Eldessouki Ihab, Gaber Ola, Riaz Muhammad K, Wang Jiang, Abdel Karim Nagla
Department of Hematology- Oncology, Vontz Center for molecular studies, University of Cincinnati, OH,USA. Email:
Asian Pac J Cancer Prev. 2018 Sep 26;19(9):2373-2376. doi: 10.22034/APJCP.2018.19.9.2373.
Clear cell carcinomas are common finding in renal, ovarian and uterine carcinomas. However, clear cell lung cancer (CCLC), first described by Liebow and Castleman in 1963, is considered an extremely rare variant of lung tumors. The 2011 WHO classification of lung tumors considered CCLC as a rare cytologic feature of squamous cell or adenocarcinomas. It is no longer recognized as a formal subtype, albeit it can be referred to in the pathological diagnosis as “with clear cell features” even with marginal fractions of the tumor cells. Such recognition is needed since the variation in clinical features and outcome in this subset of patients. The disease has a clinically vague natural history, is characterized by slight female predominance and is often seen in the elderly. As frequently encountered with rare diseases, its clinical course and treatment options have many questions still yet to be answered. In this paper, we review both the natural history and treatment options mentioned in literature, in the light of our experience by reporting a case series of four patients diagnosed with CCLC and highlight their aspects.

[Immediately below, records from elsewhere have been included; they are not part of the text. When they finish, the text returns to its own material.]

(** X16: the loop reads the batch as [response.json['batch']].  When that
    subscript raises on every response of status 200 (as it does on the
    response of [requests.get], whose [json] is a method), [process_batch]
    is never called, and a response of status 200 is the last thing the
    loop sees: the exception of the subscript ends the loop. *)
Theorem polling_unreadable_batch {Vec} (pw : PollWorld Vec) (n : nat) :
  (∀ tr url response,
     poll_get pw tr url = Ok response → status_code response = 200 →
     ∃ e, json_batch response = Raise e) →
  let tr := snd (main_loop pw n []) in
  worker_events tr = []
  ∧ ∀ url response,
      PGet url (Ok response) ∈ tr → status_code response = 200 →
      last tr = Some (PGet url (Ok response))
      ∧ ∃ e, json_batch response = Raise e
             ∧ fst (main_loop pw n []) = Raise e.
Proof.
  intros Hjson. apply (main_loop_unreadable pw n Hjson []); [done|].
  by intros url response ?%not_elem_of_nil.
Qed.

(** X16, witness: a 404, then a 200 whose batch cannot be read; the third
    pass never runs. *)
Lemma polling_unreadable_batch_witness :
  (∀ tr url response,
     poll_get unreadable_queue tr url = Ok response →
     status_code response = 200 →
     ∃ e, json_batch response = Raise e)
  ∧ fst (main_loop unreadable_queue 3 []) = Raise LookupError
  ∧ length (polls (snd (main_loop unreadable_queue 3 []))) = 2%nat
  ∧ worker_events (snd (main_loop unreadable_queue 3 [])) = []
  ∧ ∀ url response,
      PGet url (Ok response) ∈ snd (main_loop unreadable_queue 3 []) →
      status_code response = 200 →
      last (snd (main_loop unreadable_queue 3 []))
      = Some (PGet url (Ok response))
      ∧ ∃ e, json_batch response = Raise e
             ∧ fst (main_loop unreadable_queue 3 []) = Raise e.
Proof.
  assert (∀ tr url response,
            poll_get unreadable_queue tr url = Ok response →
            status_code response = 200 →
            ∃ e, json_batch response = Raise e) as Hjson.
  { intros tr url response Hget _. injection Hget as <-.
    exists LookupError. reflexivity. }
  split; [exact Hjson|]. split; [reflexivity|]. split; [reflexivity|].
  apply (polling_unreadable_batch unreadable_queue 3 Hjson).
Defined.
(** ** Fixed-point notation *)

Lemma substring_whole (s : string) : substring 0 (String.length s) s = s.
Proof.
  induction s as [| c s IH]; simpl; [reflexivity |]. f_equal. exact IH.
Qed.

(** A string cut at position [j]. *)
Lemma substring_cut (s : string) : ∀ j : nat,
  (j <= String.length s)%nat →
  s = substring 0 j s ++ substring j (String.length s - j) s
  ∧ String.length (substring 0 j s) = j
  ∧ String.length (substring j (String.length s - j) s) = (String.length s - j)%nat.
Proof.
  induction s as [| c s IH]; intros j Hj.
  - simpl in Hj. assert (j = 0%nat) by lia. subst j. repeat split.
  - destruct j as [| j].
    + rewrite Nat.sub_0_r, substring_whole. repeat split.
    + simpl in Hj. destruct (IH j) as (E & L1 & L2); [lia |].
      simpl. repeat split; [f_equal; exact E | f_equal; exact L1 | exact L2].
Qed.

Lemma read_digits_append (a : string) : ∀ rest acc,
  all_digits a = true → read_digits (a ++ rest) acc = read_digits rest (read_digits a acc).
Proof.
  induction a as [| c a IH]; intros rest acc H; simpl; [reflexivity |].
  unfold all_digits in H. simpl in H. apply andb_true_iff in H as [Hc Ha].
  rewrite Hc. apply IH. exact Ha.
Qed.

Lemma read_digits_shift (b : string) : ∀ v,
  all_digits b = true →
  read_digits b v = v * 10 ^ Z.of_nat (String.length b) + read_digits b 0.
Proof.
  induction b as [| c b IH]; intros v H.
  - simpl. lia.
  - unfold all_digits in H. simpl in H. apply andb_true_iff in H as [Hc Hb].
    cbn [read_digits String.length]. rewrite Hc.
    rewrite (IH (10 * v + Z_of_digit c) Hb), (IH (10 * 0 + Z_of_digit c) Hb).
    rewrite Nat2Z.inj_succ, Z.pow_succ_r by lia. ring.
Qed.

(** [x.toFixed(3)]: a sign when x is negative, digits, a point and three
    digits, which denote the multiple of 0.001 nearest to |x|. *)
Lemma toFixed_3_spec (x : Q) :
  ∃ a b : string,
    toFixed 3 x = (if Qle_bool 0 x then "" else "-") ++ a ++ "." ++ b
    ∧ all_digits a = true ∧ a ≠ ""
    ∧ all_digits b = true ∧ String.length b = 3%nat
    ∧ (Qabs (inject_Z (read_digits a 0) + inject_Z (read_digits b 0) / 1000 - Qabs x)
       <= 1 # 2000)%Q.
Proof.
  unfold toFixed.
  change (inject_Z (10 ^ Z.of_nat 3)) with 1000%Q.
  set (n := Qfloor (Qabs x * 1000 + (1 # 2))).
  assert (Hn : 0 <= n).
  { apply floor_nonneg. pose proof (Qabs_nonneg x). lra. }
  destruct (padded_decimal_spec 4 n Hn) as (Hall & Hne & Hlen & Hread).
  set (m := padStart 4 "0" (decimal n)) in *.
  destruct (substring_cut m (String.length m - 3)) as (E & L1 & L2); [lia |].
  replace (String.length m - (String.length m - 3))%nat with 3%nat in E, L2 by lia.
  set (a := substring 0 (String.length m - 3) m) in *.
  set (b := substring (String.length m - 3) 3 m) in *.
  assert (Hab : all_digits a = true ∧ all_digits b = true).
  { unfold all_digits in *. rewrite E, all_chars_append in Hall.
    apply andb_true_iff in Hall. exact Hall. }
  destruct Hab as [Ha Hb].
  assert (Hval : read_digits a 0 * 1000 + read_digits b 0 = n).
  { specialize (Hread ""). rewrite append_empty_r in Hread. simpl in Hread.
    rewrite E, (read_digits_append a b 0 Ha), (read_digits_shift b _ Hb), L2 in Hread.
    exact Hread. }
  exists a, b. repeat split; try assumption.
  - destruct (Qle_bool 0 x); reflexivity.
  - intros ->. simpl in L1. lia.
  - destruct (floor_bounds (Qabs x * 1000 + (1 # 2))) as [F1 F2]. fold n in F1, F2.
    rewrite <- Hval, inject_Z_plus, inject_Z_mult in F1, F2.
    change (inject_Z 1000) with 1000%Q in *.
    unfold Qdiv. change (/ 1000)%Q with (1 # 1000)%Q.
    apply Qabs_Qle_condition. split; lra.
Qed.

Section CommandShape.
Import FFmpegService.

End CommandShape.

(** ** Progress *)

Section Progress.
Import FFmpegService.

Lemma is_digit_value (c : ascii) : is_digit c = true → 0 <= Z_of_digit c.
Proof.
  unfold is_digit, Z_of_digit. intros H. apply andb_true_iff in H as [H _].
  apply N.leb_le in H. lia.
Qed.

Lemma read_digits_nonneg (s : string) : ∀ acc, 0 <= acc → 0 <= read_digits s acc.
Proof.
  induction s as [| c s IH]; intros acc H; simpl; [exact H |].
  destruct (is_digit c) eqn:E; [| exact H].
  apply IH. pose proof (is_digit_value c E). lia.
Qed.

Lemma hms_seconds_nonneg (g : string * string * string) : 0 <= hms_seconds g.
Proof.
  destruct g as [[h m] s]. unfold hms_seconds.
  pose proof (read_digits_nonneg h 0). pose proof (read_digits_nonneg m 0).
  pose proof (read_digits_nonneg s 0). lia.
Qed.

Lemma percent_range (total position : Z) :
  0 < total → 0 <= position → (0 <= percent total position ∧ percent total position <= 100)%Q.
Proof.
  intros Ht Hp. unfold percent, Math_min. split; [| apply Q.le_min_r].
  apply Q.min_glb; [| discriminate].
  apply Qmult_le_0_compat; [| discriminate].
  apply Qmult_le_0_compat.
  - change 0%Q with (inject_Z 0). rewrite <- Zle_Qle. exact Hp.
  - apply Qinv_le_0_compat. change 0%Q with (inject_Z 0). rewrite <- Zle_Qle. lia.
Qed.

Lemma percent_monotone (total p1 p2 : Z) :
  0 < total → p1 <= p2 → (percent total p1 <= percent total p2)%Q.
Proof.
  intros Ht Hp. unfold percent, Math_min. apply Q.min_le_compat_r.
  apply Qmult_le_compat_r; [| discriminate].
  apply Qmult_le_compat_r.
  - rewrite <- Zle_Qle. exact Hp.
  - apply Qinv_le_0_compat. change 0%Q with (inject_Z 0). rewrite <- Zle_Qle. lia.
Qed.

(** What one log event does to the tracker and to [onProgress]. *)
Lemma on_log_cases (tr : tracker) (now : Z) (message : string) :
  let total :=
    match match_hms "Duration: " message with
    | Some g => hms_seconds g
    | None => videoDuration tr
    end in
  videoDuration (fst (on_log tr now message)) = total
  ∧ (snd (on_log tr now message) = None
     ∨ ∃ g, match_hms "time=" message = Some g
            ∧ 0 < total
            ∧ snd (on_log tr now message) = Some (percent total (hms_seconds g))).
Proof.
  unfold on_log.
  destruct (match_hms "Duration: " message) as [gd |];
    destruct (match_hms "time=" message) as [gt |]; cbn [videoDuration lastProgressUpdate].
  all: try (split; [reflexivity | left; reflexivity]).
  all: match goal with
       | |- context [if ?b then _ else _] => destruct b eqn:E
       end; cbn [fst snd videoDuration];
    (split; [reflexivity |]); [right | left; reflexivity].
  all: apply andb_true_iff in E as [E _]; apply Z.ltb_lt in E;
    exists gt; repeat split; exact E.
Qed.
(** The four last stages of the pipeline relate the cells of every row as
    [row_ok] says. *)
Lemma stages_row_ok df4 df5 df6 df7 out i r :
  calculate_flag_conditions df4 = Ok df5 ->
  calculate_psi_values df5 = Ok df6 ->
  calculate_metric_values df6 = Ok df7 ->
  determine_failure_type df7 = Ok out ->
  row_at out i = Some r -> row_ok r.
Proof.
  intros H5 H6 H7 H8 Hr.
  unfold row_at in Hr.
  repeat (apply bind_Some in Hr as (? & ? & Hr)).
  injection Hr as <-.
  unfold calculate_flag_conditions in H5. inv_res H5.
  unfold calculate_psi_values in H6. inv_res H6.
  unfold calculate_metric_values in H7. inv_res H7.
  unfold determine_failure_type in H8. inv_res H8.
  subst out; cols_simpl.
  subst df7; cols_simpl.
  subst df6; cols_simpl.
  subst df5; cols_simpl.
  cols_merge. subst.
  repeat match goal with
  | E : float_col ?d ?c = Ok ?xs, H : float_at ?d ?c ?i = Some _ |- _ =>
      rewrite (float_at_col _ _ _ _ E) in H
  end.
  cbn [index setitem] in *.
  cells_eval i.
  destruct (decide (i < index df4)%nat); cbn [mbind option_bind] in *; [|discriminate].
  simplify_eq. by constructor.
Qed.

Lemma process_dataframe_stages df limits out :
  process_dataframe df limits = Ok out ->
  exists df4 df5 df6 df7,
    calculate_flag_conditions df4 = Ok df5 /\
    calculate_psi_values df5 = Ok df6 /\
    calculate_metric_values df6 = Ok df7 /\
    determine_failure_type df7 = Ok out.
Proof.
  unfold process_dataframe. intros H.
  do 8 (apply bind_Ok_inv in H as (? & ? & H)).
  eauto 10.
Qed.

(** Every row of a processed frame satisfies [row_ok]. *)
Lemma process_dataframe_row_ok df limits out i r :
  process_dataframe df limits = Ok out -> row_at out i = Some r -> row_ok r.
Proof.
  intros (df4 & df5 & df6 & df7 & H5 & H6 & H7 & H8)%process_dataframe_stages.
  by apply (stages_row_ok df4 df5 df6 df7 out).
Qed.

(** The same predicates, as [calculate_failure_conditions] returns them. *)
Lemma failure_conditions_exclusive df fc i bl bm cl cm :
  calculate_failure_conditions df = Ok fc ->
  fc_bod_lut_exc fc !! i = Some bl -> fc_bod_max_lim fc !! i = Some bm ->
  fc_cod_lut_exc fc !! i = Some cl -> fc_cod_max_lim fc !! i = Some cm ->
  bl && bm = false /\ cl && cm = false.
Proof.
  intros H Hbl Hbm Hcl Hcm. unfold calculate_failure_conditions in H.
  inv_res H. subst fc.
  cbn [fc_bod_lut_exc fc_bod_max_lim fc_cod_lut_exc fc_cod_max_lim] in *.
  lookup_eval Hbl; lookup_eval Hbm; lookup_eval Hcl; lookup_eval Hcm.
  repeat match goal with
  | l : list _ |- _ =>
      match goal with
      | H : context [l !! i] |- _ =>
          destruct (l !! i); cbn [mbind option_bind fmap option_fmap option_map] in *;
          try discriminate
      end
  end.
  simplify_eq.
  split;
    repeat match goal with |- context [eqb ?b _] => is_var b; destruct b end;
    simpl; by rewrite ?andb_false_r.
Qed.
(** * ts-slack-bot: a chat-operated deployment dispatcher (main.go)

    A shallow embedding of [main.go]: the startup channel guard, the event
    loop over the RTM feed, the two command handlers [podsCmd] and
    [deployCmd], and the properties of the specification stated over them.

    The program talks to four outside parties: the Slack API, the GitHub
    API, [kubectl] run as a subprocess, and two libraries (shellwords and
    the cli framework).  Their answers are inputs of the model; every call
    the program makes to one of them is recorded, in program order, as an
    [effect]. *)

From Stdlib Require Import String Ascii List Bool Arith Lia DecimalString.
Import ListNotations.
Local Open Scope string_scope.
Local Open Scope list_scope.

(** Go writes string concatenation [a + b]; it associates to the left. *)
Notation "a +++ b" := (String.append a b) (at level 50, left associativity).

(** ** Fragments of the Go runtime and standard library *)

Module Go.

(** A Go [error] value, identified with its message. *)
Definition error := string.

(** Run-time panics the program can raise. *)
Inductive panic :=
| SliceBoundsOutOfRange (high len : nat)
| IndexOutOfRange (index len : nat).

Inductive outcome (A : Type) :=
| Done (a : A)
| Panicked (p : panic).
Arguments Done {A} a.
Arguments Panicked {A} p.

(** [len(s)] of a string: its number of bytes. *)
Definition len (s : string) : nat := String.length s.

(** The slice expression [s[low:high]] on a string: it panics unless
    [low <= high <= len(s)]. *)
Definition slice (s : string) (low high : nat) : outcome string :=
  if ((low <=? high)%nat && (high <=? len s)%nat)%bool
  then Done (substring low (high - low) s)
  else Panicked (SliceBoundsOutOfRange high (len s)).

(** The index expression [a[0]] on a slice of strings. *)
Definition first (a : list string) : outcome string :=
  match a with
  | x :: _ => Done x
  | [] => Panicked (IndexOutOfRange 0 0)
  end.

(** [strings.HasPrefix(s, prefix)]. *)
Definition HasPrefix (s prefix : string) : bool := String.prefix prefix s.

(** [strings.TrimPrefix(s, prefix)]. *)
Definition TrimPrefix (s prefix : string) : string :=
  if HasPrefix s prefix
  then substring (len prefix) (len s - len prefix) s
  else s.

(** The verb [%d] of [fmt.Sprintf] on a non-negative [int]. *)
Definition Itoa (n : nat) : string := NilEmpty.string_of_uint (Nat.to_uint n).

(** [errors.Errorf] with a constant format, and [errors.WithStack]. *)
Definition Errorf (msg : string) : error := msg.
Definition WithStack (e : error) : error := e.

End Go.
Export Go.

(** ** Data of the libraries the program uses *)

Module github.
(** [github.RepositoryCommit]; of its fields the program reads [SHA],
    a [*string]: [None] is the nil pointer. *)
Record RepositoryCommit := { SHA : option string }.

(** The client built by [githubClientFromENV], known by its token. *)
Record Client := { AccessToken : string }.
End github.

Module slack.
Record AuthTestResponse := { UserID : string }.

Record Channel := { ID : string; Members : list string }.

Record MessageEvent := { User : string; Text : string; Channel_ : string }.

(** The dynamic type of [RTMEvent.Data], as the type switch of [run]
    sees it. *)
Inductive EventData :=
| HelloEvent
| Message (cc : MessageEvent)
| OtherEvent (type_name : string).

Record RTMEvent := { Type_ : string; Data : EventData }.

(** What [%T] prints for the event's data. *)
Definition type_name (d : EventData) : string :=
  match d with
  | HelloEvent => "*slack.HelloEvent"
  | Message _ => "*slack.MessageEvent"
  | OtherEvent n => n
  end.

(** What a client answers at startup, and the feed of its RTM
    connection up to the point where the feed is closed. *)
Record Client := {
  AuthTest : AuthTestResponse * option error;
  GetChannels : bool -> list Channel * option error;
  IncomingEvents : list RTMEvent
}.
End slack.

Module cli.
(** The parsed flags of one invocation: names with their values. *)
Definition Context := list (string * string).

(** [ctx.String(name)]: the flag's value, or the empty string. *)
Fixpoint String_ (ctx : Context) (name : string) : string :=
  match ctx with
  | [] => ""
  | (n, v) :: rest => if n =? name then v else String_ rest name
  end.

Inductive Flag := StringFlag (Name : string).

Record Command (action : Type) := {
  Name : string;
  Action : action;
  Flags : list Flag
}.
Arguments Name {action} c.
Arguments Action {action} c.
Arguments Flags {action} c.
End cli.

(** The configuration read from the environment. *)
Record handler := {
  SlackToken : string;
  GithubToken : string;
  GithubOrg : string;
  GithubRepo : string;
  DockerImagePrefix : string;
  K8sNamespace : string;
  K8sDeployment : string
}.

(** ** Effects *)

(** What the program does to the outside, in the order it does it. *)
Inductive effect :=
| Log (format : string) (args : list string)
    (* l.Printf / log.Printf: the local log *)
| SendMessage (text channel : string)
    (* rtm.SendMessage(rtm.NewOutgoingMessage(text, channel)) *)
| ListCommits (owner repo : string)
    (* cl.Repositories.ListCommits(ctx, owner, repo, nil) *)
| Exec (name : string) (arg : list string).
    (* exec.Command(name, arg...).CombinedOutput() *)

(** The chat messages of a trace, as (text, channel). *)
Fixpoint sent (t : list effect) : list (string * string) :=
  match t with
  | [] => []
  | SendMessage s c :: t' => (s, c) :: sent t'
  | _ :: t' => sent t'
  end.

(** The subprocess calls of a trace. *)
Fixpoint execs (t : list effect) : list (string * list string) :=
  match t with
  | [] => []
  | Exec n a :: t' => (n, a) :: execs t'
  | _ :: t' => execs t'
  end.

(** The commit fetches of a trace, as (owner, repo). *)
Fixpoint fetches (t : list effect) : list (string * string) :=
  match t with
  | [] => []
  | ListCommits o r :: t' => (o, r) :: fetches t'
  | _ :: t' => fetches t'
  end.

(** The revision closure of [deployCmd] (main.go, lines 160-168): the
    first commit whose [SHA] is not nil decides, by the slice [s[0:12]]. *)
Fixpoint resolve_sha (lst : list github.RepositoryCommit) : outcome string :=
  match lst with
  | [] => Done ""
  | c :: rest =>
      match github.SHA c with
      | Some s => slice s 0 12
      | None => resolve_sha rest
      end
  end.

(** The membership closure of [run] (lines 73-80). *)
Fixpoint is_member (members : list string) (user : string) : bool :=
  match members with
  | [] => false
  | m :: rest => if m =? user then true else is_member rest user
  end.

(** The loop of [run] that collects [chans] (lines 71-84). *)
Fixpoint member_channels (lst : list slack.Channel) (user : string) : list string :=
  match lst with
  | [] => []
  | c :: rest =>
      if is_member (slack.Members c) user
      then slack.ID c :: member_channels rest user
      else member_channels rest user
  end.

(** How the process ends. *)
Inductive exit :=
| Returned
| Fatal (msg : string).

(** ** A scripted outside world, for concrete runs *)

Module Script.

(** The answers of GitHub and of [kubectl], fixed in advance. *)
Record world := {
  commits : list github.RepositoryCommit * option error;
  kubectl : list string -> string * option error
}.

Definition CombinedOutput (name : string) (arg : list string) (w : world)
  : (string * option error) * world :=
  (kubectl w arg, w).

Definition ListCommits (cl : github.Client) (owner repo : string) (w : world)
  : (list github.RepositoryCommit * option error) * world :=
  (commits w, w).

(** A tokenizer that splits at spaces and knows no quoting. *)
Fixpoint fields (s cur : string) : list string :=
  match s with
  | EmptyString => if cur =? "" then [] else [cur]
  | String c rest =>
      if Ascii.eqb c " "
      then (if cur =? "" then fields rest "" else cur :: fields rest "")
      else fields rest (cur +++ String c "")
  end.

Definition Parse (s : string) : list string * option error :=
  (fields s "", None).

(** A framework that names the token it does not know, and reads
    [--namespace value] pairs. *)
Definition usage (args : list string) : string :=
  "No help topic for '" +++ hd "" args +++ "'".

Fixpoint parse (flags : list cli.Flag) (args : list string)
  : cli.Context + string :=
  match args with
  | [] => inl []
  | f :: [] => inr "Incorrect Usage."
  | f :: v :: rest =>
      if f =? "--namespace"
      then match parse flags rest with
           | inl ctx => inl (("namespace", v) :: ctx)
           | inr text => inr text
           end
      else inr "Incorrect Usage."
  end.

Definition Getenv (key : string) : string :=
  if key =? "DOCKER_IMAGE_PREFIX" then "myimage"
  else if key =? "K8S_NAMESPACE" then "prod"
  else if key =? "K8S_DEPLOYMENT" then "web"
  else if key =? "GITHUB_ORG" then "org"
  else if key =? "GITHUB_REPO" then "repo"
  else "".

Definition config : handler :=
  {| SlackToken := ""; GithubToken := ""; GithubOrg := "org";
     GithubRepo := "repo"; DockerImagePrefix := "myimage";
     K8sNamespace := "prod"; K8sDeployment := "web" |}.

Definition commit (sha : string) : github.RepositoryCommit :=
  {| github.SHA := Some sha |}.

Definition no_sha : github.RepositoryCommit := {| github.SHA := None |}.

Definition ok (out : string) : string * option error := (out, None).
Definition failed (out : string) : string * option error :=
  (out, Some "exit status 1").

(** [kubectl] answers by its subcommand. *)
Definition by_subcommand (set_image rollout get : string * option error)
    (arg : list string) : string * option error :=
  if existsb (String.eqb "set") arg then set_image
  else if existsb (String.eqb "rollout") arg then rollout
  else get.

(** A Slack client in the channels listed, with a feed. *)
Definition client (user : string) (channels : list slack.Channel)
    (feed : list slack.RTMEvent) (token : string) : slack.Client :=
  {| slack.AuthTest := ({| slack.UserID := user |}, None);
     slack.GetChannels := fun _ => (channels, None);
     slack.IncomingEvents := feed |}.

(** The world in which GitHub returns [lst] and [kubectl] answers as
    given. *)
Definition scripted (lst : list github.RepositoryCommit)
    (set_image rollout get : string * option error) : world :=
  {| commits := (lst, None);
     kubectl := by_subcommand set_image rollout get |}.

Definition message (user text channel : string) : slack.RTMEvent :=
  {| slack.Type_ := "message";
     slack.Data := slack.Message
       {| slack.User := user; slack.Text := text; slack.Channel_ := channel |} |}.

透明细胞癌在肾癌、卵巢癌和子宫癌中很常见。然而,透明细胞肺癌(CCLC)于1963年由利博(Liebow)和卡斯尔曼(Castleman)首次描述,被认为是一种极其罕见的肺肿瘤变体。2011年世界卫生组织(WHO)的肺肿瘤分类将CCLC视为鳞状细胞癌或腺癌的一种罕见细胞学特征。它不再被视为一种正式的亚型,尽管即使肿瘤细胞只有少量,在病理诊断中也可将其称为“具有透明细胞特征”。由于该亚组患者临床特征和预后存在差异,因此需要这种识别。该疾病临床自然史不明确,女性略占优势,且常见于老年人。与罕见疾病常见情况一样,其临床病程和治疗选择仍有许多问题有待解答。在本文中,我们根据对4例诊断为CCLC患者的病例系列经验,回顾文献中提到的自然史和治疗选择,并突出其中要点。